Diriwayatkan dari sahabat Ubay bin Ka’ab, Ibnu Mas’ud dan Ibnu ‘Abbas radhiallahu
‘anhum, bahwa mereka semua melarang setiap piutang yang mendatangkan manfaat,
karena piutang adalah suatu akad yang bertujuan untuk memberikan uluran tangan
(pertolongan), sehingga bila pemberi piutang mensyaratkan suatu manfaat, maka
akad piutang telah keluar dari tujuan utamanya.” (al-Muhadzdzab oleh Imam
asy-Syairazy asy-Syafi’i, 1/304)
Muhammad Nawawi al-Bantaani berkata, “Tidak dibenarkan untuk
berhutang uang atau lainnya bila disertai persyaratan yang mendatangkan
keuntungan bagi pemberi piutang, misalnya dengan syarat: pembayaran lebih atau
dengan barang yang lebih bagus dari yang dihutangi. (Nihayatu az-Zain Fi Irsyad
al-Mubtadiin oleh Muhammad Nawawi bin Umar al-Jawi 242. Keterangan serupa
juga dapat dibaca di Mughni al-Muhtaaj oleh asy-Syarbini, 2/119,Nihayatu
al-Muhtaaj oleh ar-Ramli, 4/231)
Dalam lafazh lain dikatakan, “Nabi shallallahu ‘alaihi wa
sallam melarang adanya piutang dan jual beli bersamaan dalam satu akad.” (HR.

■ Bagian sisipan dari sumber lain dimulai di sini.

(* ===== verification/FecRows.v ===== *)
(** The receiver's filter with rows only ([m_number_rows] is 1): whatever the
    order in which the packets of a stream and the control packets of its rows
    arrive, a row that lacks one packet gives that packet. *)
From S2P Require Import Prelude Packet SeqNo FecGroup FecSend FecRecv.
Import CPacket CSeqNo FECFilterBuiltin FecReceiver.

Section Rows.
Context (c : config) (a : Z) (f : Z -> t).
Notation N := (m_number_cols c).
Notation P := (payloadSize c).

(** Rows only, with room for the rows that may be open together. *)
Definition rows_only : Prop :=
  m_number_rows c = 1 /\ 1 < N /\ 100 * N < m_iSeqNoTH /\ 0 <= P /\
  (m_arrangement_staircase c = true \/ 4 * N < rcvBufferSize c).

Context (Hc : rows_only).

Definition row_packets (r : Z) : list t := group_packets f (r * N) 1 (Z.to_nat N).

(** A packet of the stream, and the control packet of a row. *)
Inductive arrival := AData (x : Z) | ACtl (r : Z).
#[local] Instance arrival_eq_dec : EqDecision arrival.
Proof. solve_decision. Defined.
Definition row_of (e : arrival) : Z := match e with AData x => x / N | ACtl r => r end.

Definition cell (st : Receive) (i : Z) : bool := default false (cells st !! Z.to_nat i).

(** Row [r] of the queue, with the data packets at the positions [D] and, after
    [arr], its control packet. *)
Record row_ok (arr : list arrival) (r : Z) (g : RcvGroup) (D : list Z) : Prop := {
  ro_base : base (grp g) = seq_of (a + r * N);
  ro_collected : collected (grp g) = zlen D;
  ro_nodup : NoDup D;
  ro_in : forall x, x ∈ D -> r * N <= x < r * N + N;
  ro_fec : fec g = true <-> ACtl r ∈ arr;
  ro_holds : holds P (grp g) (map f D ++ if fec g then row_packets r else [])
}.

Definition complete (g : RcvGroup) (D : list Z) : Prop := fec g = true /\ N - 1 <= zlen D.

(** The row's cells: received or rebuilt, and all that arrived. *)
Definition cells_ok (arr : list arrival) (h r : Z) (g : RcvGroup) (D : list Z) (st : Receive) : Prop :=
  forall x, r * N <= x < r * N + N ->
    (cell st (x - h * N) = true <-> x ∈ D \/ complete g D) /\ (AData x ∈ arr -> cell st (x - h * N) = true).

(** The state with the rows from [h] on, and the rebuilt packets [rb]. *)
Record filter_at (arr : list arrival) (h : Z) (rb : list t) (st : Receive) : Prop := {
  fa_h : 0 <= h;
  fa_rows : 1 <= zlen (rowq st);
  fa_base : cell_base st = seq_of (a + h * N);
  fa_rebuilt : rebuilt st = rb;
  fa_row : forall i, 0 <= i < zlen (rowq st) -> exists D, row_ok arr (h + i) ((rowq st).[i]) D /\ cells_ok arr h (h + i) ((rowq st).[i]) D st;
  fa_beyond : forall x, (h + zlen (rowq st)) * N <= x -> cell st (x - h * N) = false /\ AData x ∉ arr;
  fa_ctl_beyond : forall r, h + zlen (rowq st) <= r -> ACtl r ∉ arr
}.

(** ** Cells *)

Lemma cell_extended st l b i : 0 <= i -> cell (set_cells b (cells st ++ replicate l false) st) i = cell st i.
Proof.
  intros Hi. unfold cell. cbn [set_cells cells]. destruct (decide (Z.to_nat i < length (cells st))%nat) as [Hlt|Hge].
  - by rewrite lookup_app_l.
  - rewrite lookup_app_r, (lookup_ge_None_2 (cells st)) by lia.
    destruct (replicate l false !! _) as [x|] eqn:E; [|done]. apply lookup_replicate in E as [-> _]. done.
Qed.

Lemma CellAt_ok i st : 0 <= i -> (CellAt i st).2 = cell st i /\ rowq (CellAt i st).1 = rowq st /\ cell_base (CellAt i st).1 = cell_base st /\
  rebuilt (CellAt i st).1 = rebuilt st /\ order_required (CellAt i st).1 = order_required st /\
  forall j, 0 <= j -> cell (CellAt i st).1 j = cell st j.
Proof.
  intros Hi. unfold CellAt. rewrite Z.geb_leb. destruct (Z.leb_spec (zlen (cells st)) i) as [Hge|Hlt]; cbn [fst snd].
  - split; [unfold cell; by rewrite lookup_ge_None_2 by lia|]. do 4 (split; [done|]). intros j Hj. by apply cell_extended.
  - split; [|done]. unfold cell, aget. rewrite (proj2 (Z.ltb_ge i 0)) by lia.
    destruct (lookup_lt_is_Some_2 (cells st) (Z.to_nat i) ltac:(lia)) as [b E]. by rewrite E, (list_lookup_total_correct _ _ _ E).
Qed.

Lemma MarkCell_ok seq kind st i : seqoff (cell_base st) seq = i -> 0 <= i ->
  let st' := MarkCellReceived seq kind st in
  rowq st' = rowq st /\ cell_base st' = cell_base st /\ rebuilt st' = rebuilt st /\ order_required st' = order_required st /\
  (forall j, 0 <= j -> cell st' j = match kind with CELL_EXTEND => cell st j | _ => if j =? i then match kind with CELL_RECEIVED => true | _ => false end else cell st j end).
Proof.
  intros Ei Hi st'. do 4 (split; [done|]). intros j Hj. unfold st', MarkCellReceived, cell. rewrite Ei. cbn [set_cells cells].
  rewrite Z.geb_leb. set (l := if zlen (cells st) <=? i then _ else _).
  assert (Hl : default false (l !! Z.to_nat j) = default false (cells st !! Z.to_nat j)).
  { unfold l. destruct (zlen (cells st) <=? i); [|done]. exact (cell_extended st _ (cell_base st) j Hj). }
  assert (Hlen : (Z.to_nat i < length l)%nat).
  { unfold l. destruct (Z.leb_spec (zlen (cells st)) i); [rewrite length_app, length_replicate; lia|lia]. }
  assert (Hset : forall b, default false (l.[i <- b] !! Z.to_nat j) = if j =? i then b else default false (cells st !! Z.to_nat j)).
  { intros b. unfold aset. rewrite (proj2 (Z.ltb_ge i 0)) by lia. destruct (Z.eqb_spec j i) as [->|Hne]; [by rewrite list_lookup_insert_eq|].
    rewrite list_lookup_insert_ne by lia. exact Hl. }
  destruct kind; [by rewrite orb_true_r, Hset| |by rewrite orb_true_r, Hset].
  rewrite orb_false_r. destruct (Z.leb_spec (zlen (cells st)) i) as [Hge|]; [|exact Hl].
  rewrite Hset. destruct (Z.eqb_spec j i) as [->|]; [|done]. by rewrite lookup_ge_None_2 by lia.
Qed.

Tirmidzi dan An Nasaa’i. hasan shahih)
Dari Abu Hurairah radhiallahu 'anhu, bahwa Rasulullah shallallahu
'alaihi wa sallam bersabda: "Janganlah kalian melakukan apa yang
dilakukan oleh orang-orang Yahudi, sehingga kalian menghalalkan hal-hal yang
diharamkan Allah dengan sedikit tipu muslihat." (Riwayat Ibnu Batthah
dan dihasankan oleh Ibnu Katsir)
F. AYAT DAN HADITS-HADITS TENTANG
HUTANG
"Dan jika (orang berhutang itu) dalam kesukaran, maka berilah
tangguh sampai dia berkelapangan. Dan menyedekahkan (sebagian atau semua utang)
itu, lebih baik bagimu, jika kamu mengetahui." (Qs. Al Baqarah: 280)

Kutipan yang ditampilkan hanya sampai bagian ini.